After my father’s death, my mother started sleeping later and later. Then she started having migraines. She was after all, only 48 when her husband died. Menopause and death is a bad brew.

I was always up early and made my Wheaties. One day, she taught me how to make her coffee, so much water in the pot, so many scoops of Maxwell House. It was fun. I took the white enamel pot and ran the water as I was instructed for one minute, and then filled it up to the assigned mark, then put the coffee in the silver basket, sat down and ate my breakfast in the blue light of early winter morning, while I watched the coffee perk. I saw the coffee bubble up in the glass top and then it was ready. Percolated coffee. Who does that anymore? Only, I suppose, those who remember the day Lindbergh flew the pond.

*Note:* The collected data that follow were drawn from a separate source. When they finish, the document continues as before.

Lemma rmatch_none_mono {R R' : Type} (r : regex) :
  forall (prev : option N) (s : ustring) (cap cap' : capture)
         (k : option N -> ustring -> capture -> option R)
         (k' : option N -> ustring -> capture -> option R'),
    (forall q t c c', k' q t c' = None -> k q t c = None) ->
    rmatch U r prev s cap' k' = None -> rmatch U r prev s cap k = None.
Proof.
  induction r as [cs|l| |a IHa b IHb|a IHa b IHb|cs|cs|a IHa| |a IHa];
    intros prev s cap cap' k k' Hk; simpl.
  - destruct s as [|c s]; [reflexivity|]. destruct (cset_match U cs c); [apply Hk|reflexivity].
  - destruct s as [|c s]; [reflexivity|]. destruct (lit_match_i U l c); [apply Hk|reflexivity].
  - apply Hk.
  - apply IHa. intros q t c c'. apply IHb. exact Hk.
  - destruct (rmatch U a prev s cap' k') eqn:Ea; [discriminate|].
    rewrite (IHa _ _ _ _ _ _ Hk Ea). apply IHb. exact Hk.
  - destruct s as [|c s]; [reflexivity|]. destruct (cset_match U cs c); [|reflexivity].
    apply star_c_none_mono. intros q t. apply Hk.
  - apply star_c_none_mono. intros q t. apply Hk.
  - destruct (rmatch U a prev s cap' k') eqn:Ea; [discriminate|].
    rewrite (IHa _ _ _ _ _ _ Hk Ea). apply Hk.
  - destruct (at_boundary U prev s); [apply Hk|reflexivity].
  - apply IHa. intros q t c c'. apply Hk.
Qed.

(** A successful match has consumed a word of the expression, and the
    continuation has succeeded on what is left. *)
Lemma star_c_sound {R : Type} (p : N -> bool) (prev : option N) (s : ustring)
      (k : option N -> ustring -> option R) (x : R) :
  star_c p prev s k = Some x ->
  exists w s', s = w ++ s' /\ Forall (fun c => p c = true) w /\ k (last_char prev w) s' = Some x.
Proof.
  revert prev. induction s as [|c s IH]; intros prev; simpl.
  - intros H. exists [], []. auto.
  - destruct (p c) eqn:Ep.
    + destruct (star_c p (Some c) s k) eqn:E.
      * intros H. injection H as ->. destruct (IH _ E) as (w & s' & -> & Hw & Hk).
        exists (c :: w), s'. split; [reflexivity|]. split; [constructor; assumption|].
        exact Hk.
      * intros H. exists [], (c :: s). auto.
    + intros H. exists [], (c :: s). auto.
Qed.

Lemma rmatch_sound {R : Type} (r : regex) :
  forall (prev : option N) (s : ustring) (cap : capture)
         (k : option N -> ustring -> capture -> option R) (x : R),
    rmatch U r prev s cap k = Some x ->
    exists w s' cap', s = w ++ s' /\ lang U r w /\ k (last_char prev w) s' cap' = Some x.
Proof.
  induction r as [cs|l| |a IHa b IHb|a IHa b IHb|cs|cs|a IHa| |a IHa];
    intros prev s cap k x; simpl.
  - destruct s as [|c s]; [discriminate|]. destruct (cset_match U cs c) eqn:E; [|discriminate].
    intros H. exists [c], s, cap. split; [reflexivity|]. split; [constructor; exact E|exact H].
  - destruct s as [|c s]; [discriminate|]. destruct (lit_match_i U l c) eqn:E; [|discriminate].
    intros H. exists [c], s, cap. split; [reflexivity|]. split; [constructor; exact E|exact H].
  - intros H. exists [], s, cap. split; [reflexivity|]. split; [constructor|exact H].
  - intros H. apply IHa in H. destruct H as (w1 & s1 & c1 & -> & L1 & H).
    apply IHb in H. destruct H as (w2 & s2 & c2 & -> & L2 & H).
    exists (w1 ++ w2), s2, c2. split; [apply app_assoc|]. split; [constructor; assumption|].
    rewrite last_char_app. exact H.
  - destruct (rmatch U a prev s cap k) eqn:Ea.
    + intros H. injection H as ->. apply IHa in Ea. destruct Ea as (w & s' & c' & -> & L & H).
      exists w, s', c'. split; [reflexivity|]. split; [apply lang_alt_l; exact L|exact H].
    + intros H. apply IHb in H. destruct H as (w & s' & c' & -> & L & H).
      exists w, s', c'. split; [reflexivity|]. split; [apply lang_alt_r; exact L|exact H].
  - destruct s as [|c s]; [discriminate|]. destruct (cset_match U cs c) eqn:E; [|discriminate].
    intros H. apply star_c_sound in H. destruct H as (w & s' & -> & Hw & H).
    exists (c :: w), s', cap. split; [reflexivity|].
    split; [constructor; [discriminate|constructor; assumption]|].
    exact H.
  - intros H. apply star_c_sound in H. destruct H as (w & s' & -> & Hw & H).
    exists w, s', cap. split; [reflexivity|]. split; [constructor; exact Hw|exact H].
  - destruct (rmatch U a prev s cap k) eqn:Ea.
    + intros H. injection H as ->. apply IHa in Ea. destruct Ea as (w & s' & c' & -> & L & H).
      exists w, s', c'. split; [reflexivity|]. split; [apply lang_opt_some; exact L|exact H].
    + intros H. exists [], s, cap. split; [reflexivity|]. split; [apply lang_opt_none|exact H].
  - destruct (at_boundary U prev s); [|discriminate].
    intros H. exists [], s, cap. split; [reflexivity|]. split; [constructor|exact H].
  - intros H. apply IHa in H. destruct H as (w & s' & c' & -> & L & H).
    exists w, s', (Some (w ++ s', s')). split; [reflexivity|]. split; [constructor; exact L|exact H].
Qed.

Lemma search_from_here (r : regex) (before : ustring) (prev : option N) (s rest : ustring)
      (cap : capture) :
  match_here U r prev s = Some (rest, cap) ->
  search_from U r before prev s
  = Some {| m_before := rev before; m_group0 := consumed s rest;
            m_group1 := group_text cap; m_after := rest |}.
Proof. intros H. destruct s; simpl; rewrite H; reflexivity. Qed.

(** The search skips the positions at which the pattern does not match. *)
Lemma search_from_skip (r : regex) (pre rest : ustring) :
  forall (before : ustring) (prev : option N),
    no_match_in U r prev pre rest = true ->
    search_from U r before prev (pre ++ rest)
    = search_from U r (rev pre ++ before) (last_char prev pre) rest.
Proof.
  induction pre as [|c pre IH]; intros before prev H.
  - reflexivity.
  - simpl in H. change ((c :: pre) ++ rest) with (c :: (pre ++ rest)) in *.
    simpl. destruct (match_here U r prev (c :: pre ++ rest)); [discriminate|].
    rewrite (IH _ _ H). rewrite <- app_assoc. reflexivity.
Qed.
End MatcherFacts.

(** ** Patterns of alternatives *)

Section Alternatives.
Context (U : ucd).

Lemma rmatch_alts {R : Type} (l : list regex) (prev : option N) (s : ustring) (cap : capture)
      (k : option N -> ustring -> capture -> option R) :
  rmatch U (alts l) prev s cap k = first_some (map (fun a => rmatch U a prev s cap k) l).
Proof.
  induction l as [|a l IH].
  - simpl. destruct s as [|c s]; [reflexivity|]. simpl.
    destruct ((1 <=? c) && (c <=? 0)) eqn:E; [|reflexivity].
    apply andb_true_iff in E. destruct E as [E1 E2].
    apply N.leb_le in E1, E2. lia.
  - destruct l as [|b l].
    + simpl. destruct (rmatch U a prev s cap k); reflexivity.
    + change (rmatch U (alts (a :: b :: l)) prev s cap k)
        with (match rmatch U a prev s cap k with
              | Some x => Some x
              | None => rmatch U (alts (b :: l)) prev s cap k
              end).
      rewrite IH. change (map ?f (a :: ?t)) with (f a :: map f t). cbv beta.
      destruct (rmatch U a prev s cap k); reflexivity.
Qed.

(** A pattern [\b(a1|a2|...)\b] matches at a word boundary, with the first
    alternative that matches up to a word boundary. *)
Lemma match_here_alternatives (l : list regex) (prev : option N) (s : ustring) :
  match_here U (seqs [WordB; Group (alts l); WordB]) prev s
  = if at_boundary U prev s then first_some (map (try_alternative U prev s) l) else None.
Proof.
  unfold match_here, seqs. simpl.
  destruct (at_boundary U prev s); [|reflexivity].
  rewrite rmatch_alts. reflexivity.
Qed.
End Alternatives.

(** ** The chipset pattern on given phrases *)

(** Evaluate the character tests on given characters. *)
Ltac eval_chars :=
  repeat match goal with
    | |- context [lit_match_i ?U ?a ?b] =>
        let v := eval vm_compute in (lit_match_i U a b) in
        match v with true => idtac | false => idtac end;
        change (lit_match_i U a b) with v
    | |- context [isspace ?U ?b] =>
        let v := eval vm_compute in (isspace U b) in
        match v with true => idtac | false => idtac end;
        change (isspace U b) with v
    | |- context [isword ?U ?b] =>
        let v := eval vm_compute in (isword U b) in
        match v with true => idtac | false => idtac end;
        change (isword U b) with v
    end.

Ltac run_matcher := repeat (cbn; eval_chars).

Section ChipsetMatching.
Import ProductNormalizer.
Context (U : ucd).

Lemma rmatch_seq_none_mono {R R' : Type} (a b b' : regex) (prev : option N) (s : ustring)
      (cap cap' : capture)
      (k : option N -> ustring -> capture -> option R)
      (k' : option N -> ustring -> capture -> option R') :
  rmatch U (Seq a b') prev s cap' k' = None ->
  (forall q t c c', rmatch U b' q t c' k' = None -> rmatch U b q t c k = None) ->
  rmatch U (Seq a b) prev s cap k = None.
Proof.
  intros E H. simpl in *. revert E. apply rmatch_none_mono. exact H.
Qed.

Lemma consumed_app (w rest : ustring) : consumed (w ++ rest) rest = w.
Proof.
  unfold consumed. rewrite length_app.
  replace (length w + length rest - length rest)%nat with (length w) by lia.
  rewrite firstn_app, firstn_all, Nat.sub_diag. simpl. apply app_nil_r.
Qed.

(** The alternatives with the RTX prefix do not match at a digit 4. *)
Lemma try_rtx_at_4 (prev : option N) (s : ustring) (a : regex) :
  In a [alt_rtx_ti_super; alt_rtx_super; alt_rtx_ti; alt_rtx] ->
  try_alternative U prev (52 :: s) a = None.
Proof.
  intros [<-|[<-|[<-|[<-|[]]]]]; unfold try_alternative; run_matcher; reflexivity.
Qed.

One day after a long period of mourning, Mama came down in her robe and poured some of my coffee in my father’s cup, sat across from me and stared out at the yard. Then she took a sip and held the cup out to me. I took a big sip and made a face.

She laughed, the first time I saw her laugh in weeks. She put some of my sugary cereal milk in it. I liked it. After that she let me drink it when she did. It was a healing moment, a bonding between two humans who had lost the love of their lives and that’s where it started for me. Life is funny, ain’t it?

Coffee plays a strong part in all of our memories.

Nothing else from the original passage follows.